Grocery and drug stores anchor most of the centers. An average of more than 83,000 people with annual household incomes of $78,000 on average reside within three miles of Equity One's centers, according to Morningstar.
Those are good numbers. So is the REIT’s 90.6 percent occupancy rate for its core properties as of Sept. 30. The anchor tenants are able to command low rents for their large space, but they provide stable income for the REIT thanks to long-term leases. The anchor tenants also draw customers to the center’s other stores.
As a result, Equity One can charge higher rent to smaller stores. But these smaller stores are more vulnerable to a tepid economy. Equity One recently had an occupancy rate of 97 percent for its anchors, but only 78 percent for its non-anchors, Morningstar reports.

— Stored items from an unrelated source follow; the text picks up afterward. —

(** * Blackjack table logic of [app.py]: hands, shoe, round engine, payouts

    A shallow embedding of the game core of the Streamlit blackjack table
    ([Deck], [Hand], the button handlers that mutate [st.session_state] and
    [apply_payouts]) together with the properties of its rules.

    Conventions of the embedding:
    - Python [int] is [Z]; list positions and the ace counter are [nat].
    - A Python list is a [list] in the same order: [append] adds at the
      end and [pop()] removes the last element.
    - A Python [dict] is an association list in insertion order
      ([dict_get], [dict_set]); iteration follows that order.
    - A handler that can raise ([KeyError], [IndexError], attribute access
      on [None]) returns [option]; [None] is the uncaught exception.
    - [random.shuffle] is an arbitrary permutation drawn from an oracle
      indexed by the number of shuffles performed so far. *)

From Stdlib Require Import ZArith List Lia Bool String.
From stdpp Require Import base option list strings.
From Equations Require Import Equations.

Local Open Scope Z_scope.

(** ** Constants *)

Inductive Suit := Spades | Hearts | Diamonds | Clubs.

Inductive Rank :=
  | Ace | Two | Three | Four | Five | Six | Seven | Eight | Nine | Ten
  | Jack | Queen | King.

#[global] Instance Suit_eq_dec : EqDecision Suit.
Proof. solve_decision. Defined.

#[global] Instance Rank_eq_dec : EqDecision Rank.
Proof. solve_decision. Defined.

Definition SUITS : list Suit := [Spades; Hearts; Diamonds; Clubs].

Definition RANKS : list Rank :=
  [Ace; Two; Three; Four; Five; Six; Seven; Eight; Nine; Ten; Jack; Queen; King].

Definition CARD_VALUES (r : Rank) : Z :=
  match r with
  | Ace => 11
  | Two => 2
  | Three => 3
  | Four => 4
  | Five => 5
  | Six => 6
  | Seven => 7
  | Eight => 8
  | Nine => 9
  | Ten => 10
  | Jack => 10
  | Queen => 10
  | King => 10
  end.

Definition STARTING_CHIPS : Z := 1000.
Definition MIN_BET : Z := 50.

(** A card is the tuple [(rank, suit)]. *)
Definition Card : Type := Rank * Suit.

(** ** Hand *)

Record Hand := mkHand {
  cards : list Card;
  bet : Z;
  is_standing : bool;
  is_bust : bool;
  is_blackjack : bool;
  doubled : bool
}.

(** [Hand.__init__] *)
Definition Hand_new : Hand := mkHand [] 0 false false false false.

Definition set_cards (h : Hand) (cs : list Card) : Hand :=
  mkHand cs (bet h) (is_standing h) (is_bust h) (is_blackjack h) (doubled h).

Definition set_bet (h : Hand) (b : Z) : Hand :=
  mkHand (cards h) b (is_standing h) (is_bust h) (is_blackjack h) (doubled h).

Definition set_standing (h : Hand) (b : bool) : Hand :=
  mkHand (cards h) (bet h) b (is_bust h) (is_blackjack h) (doubled h).

Definition set_doubled (h : Hand) (b : bool) : Hand :=
  mkHand (cards h) (bet h) (is_standing h) (is_bust h) (is_blackjack h) b.
(** The [ATA_REG_DATA] case of [ata_data_mmio_handler], write access. *)
Definition data_write (fs : gmap Z FILE) (ata : ata_dev)
    (memory_data : list Z) (sz : Z) : option (ata_dev * gmap Z FILE) :=
  o ← buf_window (cur ata) sz;
  guard (Z.to_nat sz <= length memory_data)%nat;;
  let ata := on_cur (fun d => set_buf
                        (splice (buf d) o (take (Z.to_nat sz) memory_data)) d)
                    ata in
  let ata := on_cur (fun d => set_bytes_to_rw (wrap16 (bytes_to_rw d - sz)) d) ata in
  if bytes_to_rw (cur ata) =? 0 then
    let ata := on_cur (fun d => set_status (clear8 (status d) ATA_STATUS_DRQ) d) ata in
    let ata := on_cur (fun d => set_sectcount (wrap16 (sectcount d - 1)) d) ata in
    let ata :=
      if negb (sectcount (cur ata) =? 0) then
        let ata := on_cur (fun d => set_status (Z.lor (status d) ATA_STATUS_DRQ) d)
                          ata in
        on_cur (set_bytes_to_rw SECTOR_SIZE) ata
      else ata in
    '(ok, fs) ← ata_write_buf fs ata;
    if negb ok then Some (ata_err ata, fs) else Some (ata, fs)
  else Some (ata, fs).
(** * BGG data processor: incremental synchronisation engine

    A shallow embedding of [src/processors/bggDataProcessor.js]
    (class [BGGDataProcessor]) together with the parts of
    [src/utils/database.js] it calls, and the properties of the
    synchronisation run that follow from the code.

    Conventions.
    - A JavaScript number is an IEEE-754 binary64 value: [float].
    - A JavaScript string is kept as the sequence of bytes of its UTF-8
      encoding: [string].
    - A plain JavaScript object (a decoded record, a stored document, an
      update specification) is a finite map from property names to values:
      [gmap string JsVal]; a property that is absent reads as [undefined].
    - The store, the clock and the console are threaded explicitly through a
      state-and-exception monad [M]. *)

From Stdlib Require Import ZArith Floats List Bool Ascii String Lia.
From Stdlib Require Import Sorting.Sorted Sorting.Permutation.
From stdpp Require Import base option list strings gmap pretty.

Set Warnings "-inexact-float".

Local Open Scope string_scope.
Local Open Scope list_scope.
Local Open Scope Z_scope.

(* ===================================================================== *)
(** ** JavaScript values                                                  *)
(* ===================================================================== *)

Module Js.

(** The values that occur in rows, records and stored documents.  [VDate]
    is a [Date] object (milliseconds since the epoch), [VOid] a
    store-assigned [ObjectId]. *)
Inductive JsVal : Type :=
| VUndefined
| VNull
| VBool (b : bool)
| VNum (x : float)
| VStr (s : string)
| VDate (ms : Z)
| VOid (n : nat).

(** [typeof v === 'number'] *)
Definition is_number (v : JsVal) : bool :=
  match v with VNum _ => true | _ => false end.

(** [isNaN(v)] for a value already known to be a number. *)
Definition isNaN (v : JsVal) : bool :=
  match v with VNum x => PrimFloat.is_nan x | _ => false end.

(** [a === b].  Numbers compare as IEEE values ([NaN] differs from itself,
    [+0] equals [-0]).  Objects compare by reference; the two sides of every
    comparison in this program come from different sources (a freshly
    decoded row and a document read from the store), so two objects are
    never the same reference. *)
Definition strict_eq (a b : JsVal) : bool :=
  match a, b with
  | VUndefined, VUndefined => true
  | VNull, VNull => true
  | VBool x, VBool y => Bool.eqb x y
  | VNum x, VNum y => PrimFloat.eqb x y
  | VStr x, VStr y => String.eqb x y
  | _, _ => false
  end.

(** ToBoolean. *)
Definition truthy (v : JsVal) : bool :=
  match v with
  | VUndefined | VNull => false
  | VBool b => b
  | VNum x => negb (PrimFloat.is_zero x || PrimFloat.is_nan x)
  | VStr s => negb (String.eqb s "")
  | VDate _ | VOid _ => true
  end.

(** Property read [o[k]]: an absent property reads as [undefined]. *)
Definition prop (o : gmap string JsVal) (k : string) : JsVal :=
  default VUndefined (o !! k).

(** The number nearest to an integer (round to nearest, ties to even). *)
Definition of_Z (z : Z) : float :=
  SF2Prim (binary_normalize prec emax z 0 false).

(** The number nearest to [m * 10^e], for [0 <= m].  For a negative
    exponent the quotient is computed with 66 guard bits and a sticky bit,
    so that the single final rounding is the correct one. *)
Definition of_decimal (m e : Z) : float :=
  if m =? 0 then PrimFloat.zero
  else if 0 <=? e then of_Z (m * 10 ^ e)
  else
    let d := 10 ^ (- e) in
    let s := 66 + Z.log2 d in
    let n := m * 2 ^ s in
    let sticky := if n mod d =? 0 then 0 else 1 in
    SF2Prim (binary_normalize prec emax (2 * (n / d) + sticky) (- (s + 1)) false).

Definition negate_if (neg : bool) (x : float) : float :=
  if neg then PrimFloat.opp x else x.

(** *** Scanning *)

Definition dec_digit (c : ascii) : option Z :=
  let n := Z.of_N (N_of_ascii c) in
  if (48 <=? n) && (n <=? 57) then Some (n - 48) else None.

Definition hex_digit (c : ascii) : option Z :=
  let n := Z.of_N (N_of_ascii c) in
  if (48 <=? n) && (n <=? 57) then Some (n - 48)
  else if (97 <=? n) && (n <=? 102) then Some (n - 87)
  else if (65 <=? n) && (n <=? 70) then Some (n - 55)
  else None.

(** The longest prefix of digits of [s] in the given radix, read after the
    digits [acc] already seen: its value, the number of digits read, and
    the rest of the string. *)
Fixpoint scan_digits (digit : ascii -> option Z) (radix : Z)
    (s : string) (acc : Z) (count : nat) : Z * nat * string :=
  match s with
  | String c s' =>
      match digit c with
      | Some d => scan_digits digit radix s' (acc * radix + d) (S count)
      | None => (acc, count, s)
      end
  | EmptyString => (acc, count, s)
  end.

Definition byte_is (c : ascii) (n : N) : bool := N.eqb (N_of_ascii c) n.

(** Removes the leading [StrWhiteSpaceChar]s of ECMAScript: TAB, LF, VT,
    FF, CR, SP, and (in UTF-8) U+00A0, U+1680, U+2000..U+200A, U+2028,
    U+2029, U+202F, U+205F, U+3000, U+FEFF. *)
Fixpoint skip_ws (s : string) : string :=
  match s with
  | String c1 r1 =>
      let n1 := N_of_ascii c1 in
      if ((9 <=? n1) && (n1 <=? 13))%N || (n1 =? 32)%N then skip_ws r1
      else
        match r1 with
        | String c2 r2 =>
            let n2 := N_of_ascii c2 in
            if (n1 =? 194)%N && (n2 =? 160)%N then skip_ws r2
            else
              match r2 with
              | String c3 r3 =>
                  let n3 := N_of_ascii c3 in
                  if ((n1 =? 225) && (n2 =? 154) && (n3 =? 128))%N
                     || ((n1 =? 226) && (n2 =? 128)
                           && (((128 <=? n3) && (n3 <=? 138))
                               || (n3 =? 168) || (n3 =? 169) || (n3 =? 175)))%N
                     || ((n1 =? 226) && (n2 =? 129) && (n3 =? 159))%N
                     || ((n1 =? 227) && (n2 =? 128) && (n3 =? 128))%N
                     || ((n1 =? 239) && (n2 =? 187) && (n3 =? 191))%N
                  then skip_ws r3
                  else s
              | EmptyString => s
              end
        | EmptyString => s
        end
  | EmptyString => s
  end.

(** An optional leading sign: whether it is a minus, and the rest. *)
Definition scan_sign (s : string) : bool * string :=
  match s with
  | String c r =>
      if byte_is c 45 then (true, r)
      else if byte_is c 43 then (false, r)
      else (false, s)
  | EmptyString => (false, s)
  end.

(** *** [parseInt(s)] with no radix argument *)
Definition parseInt (s : string) : float :=
  let '(neg, s1) := scan_sign (skip_ws s) in
  let '(digit, radix, s2) :=
    match s1 with
    | String c1 (String c2 r) =>
        if byte_is c1 48 && (byte_is c2 120 || byte_is c2 88)
        then (hex_digit, 16, r) else (dec_digit, 10, s1)
    | _ => (dec_digit, 10, s1)
    end in
  let '(v, count, _) := scan_digits digit radix s2 0 0 in
  match count with
  | O => PrimFloat.nan
  | S _ => if v =? 0 then (if neg then PrimFloat.neg_zero else PrimFloat.zero)
           else negate_if neg (of_Z v)
  end.

(** The exponent part [e[+-]digits] of a decimal literal, when present. *)
Definition scan_exponent (s : string) : Z :=
  match s with
  | String c r =>
      if byte_is c 101 || byte_is c 69 then
        let '(eneg, r1) := scan_sign r in
        let '(ev, ecount, _) := scan_digits dec_digit 10 r1 0 0 in
        match ecount with
        | O => 0
        | S _ => if eneg then - ev else ev
        end
      else 0
  | EmptyString => 0
  end.

(** *** [parseFloat(s)]: the longest prefix that is a [StrDecimalLiteral] *)
Definition parseFloat (s : string) : float :=
  let '(neg, s1) := scan_sign (skip_ws s) in
  if String.prefix "Infinity" s1 then negate_if neg PrimFloat.infinity
  else
    let '(iv, icount, s2) := scan_digits dec_digit 10 s1 0 0 in
    let '(mv, fcount, s3) :=
      match s2 with
      | String c r =>
          if byte_is c 46 then
            let '(v, n, r') := scan_digits dec_digit 10 r iv 0 in (v, n, r')
          else (iv, O, s2)
      | EmptyString => (iv, O, s2)
      end in
    match (icount + fcount)%nat with
    | O => PrimFloat.nan
    | S _ =>
        negate_if neg (of_decimal mv (scan_exponent s3 - Z.of_nat fcount))
    end.

(** *** [String.prototype.includes] *)
Fixpoint includes (s pat : string) : bool :=
  if String.prefix pat s then true
  else match s with
       | String _ s' => includes s' pat
       | EmptyString => false
       end.

(** *** [path.basename] (POSIX): trailing slashes are ignored, and the
    result is what follows the last remaining slash. *)
Definition is_slash (c : ascii) : bool := byte_is c 47.

Fixpoint drop_while {A} (f : A -> bool) (l : list A) : list A :=
  match l with
  | x :: l' => if f x then drop_while f l' else l
  | [] => []
  end.

Fixpoint take_while {A} (f : A -> bool) (l : list A) : list A :=
  match l with
  | x :: l' => if f x then x :: take_while f l' else []
  | [] => []
  end.

Definition basename (p : string) : string :=
  let r := drop_while is_slash (rev (list_ascii_of_string p)) in
  string_of_list_ascii (rev (take_while (fun c => negb (is_slash c)) r)).

End Js.

Export Js.

Abbreviation Doc := (gmap string JsVal) (only parsing).
Abbreviation Row := (gmap string string) (only parsing).

(* ===================================================================== *)
(** ** Row decoder: the ['data'] handler of [processCsvFile]              *)
(* ===================================================================== *)

Module Decoder.

(** [row.k]: csv-parser yields every cell as a string; a column the row
    does not have reads as [undefined]. *)
Definition cell (row : Row) (k : string) : JsVal :=
  from_option VStr VUndefined (row !! k).

(** [parseInt(row.k)] and [parseFloat(row.k)]: the argument is converted
    with ToString first, and [undefined] becomes ["undefined"]. *)
Definition cell_text (row : Row) (k : string) : string :=
  default "undefined" (row !! k).

(** The object literal [gameDoc] built from a row. *)
Definition buildGameDoc (row : Row) : Doc :=
  list_to_map
    [ ("id", VNum (parseInt (cell_text row "id")));
      ("name", cell row "name");
      ("year_published", VNum (parseInt (cell_text row "yearpublished")));
      ("rank", VNum (parseInt (cell_text row "rank")));
      ("bayes_average", VNum (parseFloat (cell_text row "bayesaverage")));
      ("average", VNum (parseFloat (cell_text row "average")));
      ("users_rated", VNum (parseInt (cell_text row "usersrated")));
      ("is_expansion",
        VBool (strict_eq (cell row "is_expansion") (VStr "1")
               || strict_eq (cell row "is_expansion") (VNum 1%float)));
      ("abstracts_rank",
        if truthy (cell row "abstracts_rank")
        then VNum (parseInt (cell_text row "abstracts_rank"))
        else VUndefined) ].

(** The test of the clean-up loop: [undefined], [null], or a number that
    is [NaN]. *)
Definition removable (v : JsVal) : bool :=
  match v with
  | VUndefined | VNull => true
  | _ => is_number v && isNaN v
  end.

(** [Object.keys(gameDoc).forEach(key => { if (...) delete gameDoc[key] })] *)
Definition cleanUp (gameDoc : Doc) : Doc :=
  omap (fun v => if removable v then None else Some v) gameDoc.

(** The record a row yields, if it yields one:
    [if (gameDoc.name && gameDoc.id) allRecords.push(gameDoc)]. *)
Definition decodeRow (row : Row) : option Doc :=
  let gameDoc := cleanUp (buildGameDoc row) in
  if truthy (prop gameDoc "name") && truthy (prop gameDoc "id")
  then Some gameDoc else None.

(** One ['data'] event: the state is [(allRecords, checked)]. *)
Definition onData (st : list Doc * nat) (row : Row) : list Doc * nat :=
  let '(allRecords, checked) := st in
  (match decodeRow row with
   | Some gameDoc => allRecords ++ [gameDoc]
   | None => allRecords
   end, S checked).

(** The whole stream of rows. *)
Definition collect (rows : list Row) : list Doc * nat :=
  fold_left onData rows ([], O).

End Decoder.

(* ===================================================================== *)
(** ** Differ: [analyzeChanges] and [hasGameDataChanged]                  *)
(* ===================================================================== *)

Module Differ.

Definition fieldsToCompare : list string :=
  [ "name"; "year_published"; "rank"; "bayes_average";
    "average"; "users_rated"; "is_expansion"; "abstracts_rank" ].

(** The operand of arithmetic on a value known to be a number. *)
Definition num (v : JsVal) : float :=
  match v with VNum x => x | _ => PrimFloat.nan end.

Definition tolerance : float := 0.001%float.

(** [Math.abs(newValue - existingValue) > 0.001] *)
Definition beyond_tolerance (newValue existingValue : JsVal) : bool :=
  PrimFloat.ltb tolerance
    (PrimFloat.abs (PrimFloat.sub (num newValue) (num existingValue))).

The small shops take up about a third of the REIT’s available space, but make up almost half of minimum rents. Until the economy starts growing in earnest, that’s a problem.
Long-term optimism
Standard & Poor’s equity analyst Robert McMillan has a hold rating on Equity One shares.
“We believe shareholders will benefit over the long term from EQY's position as a large owner of community shopping centers in the densely populated, relatively affluent major metropolitan areas of the southern and northeastern U.S. and from its strong relationships with numerous retailers,” he writes.
The stock offered an annualized total return of 16.94 percent over the last three years, lagging Morningstar’s retail REIT index by 18 percentage points.
Equity One reported funds from operations, a key metric for REITS, of $12.8 million for the third quarter, down 42 percent from a year earlier. Revenue jumped 26 percent to $72.8 million.
The company next reports earnings Feb. 22.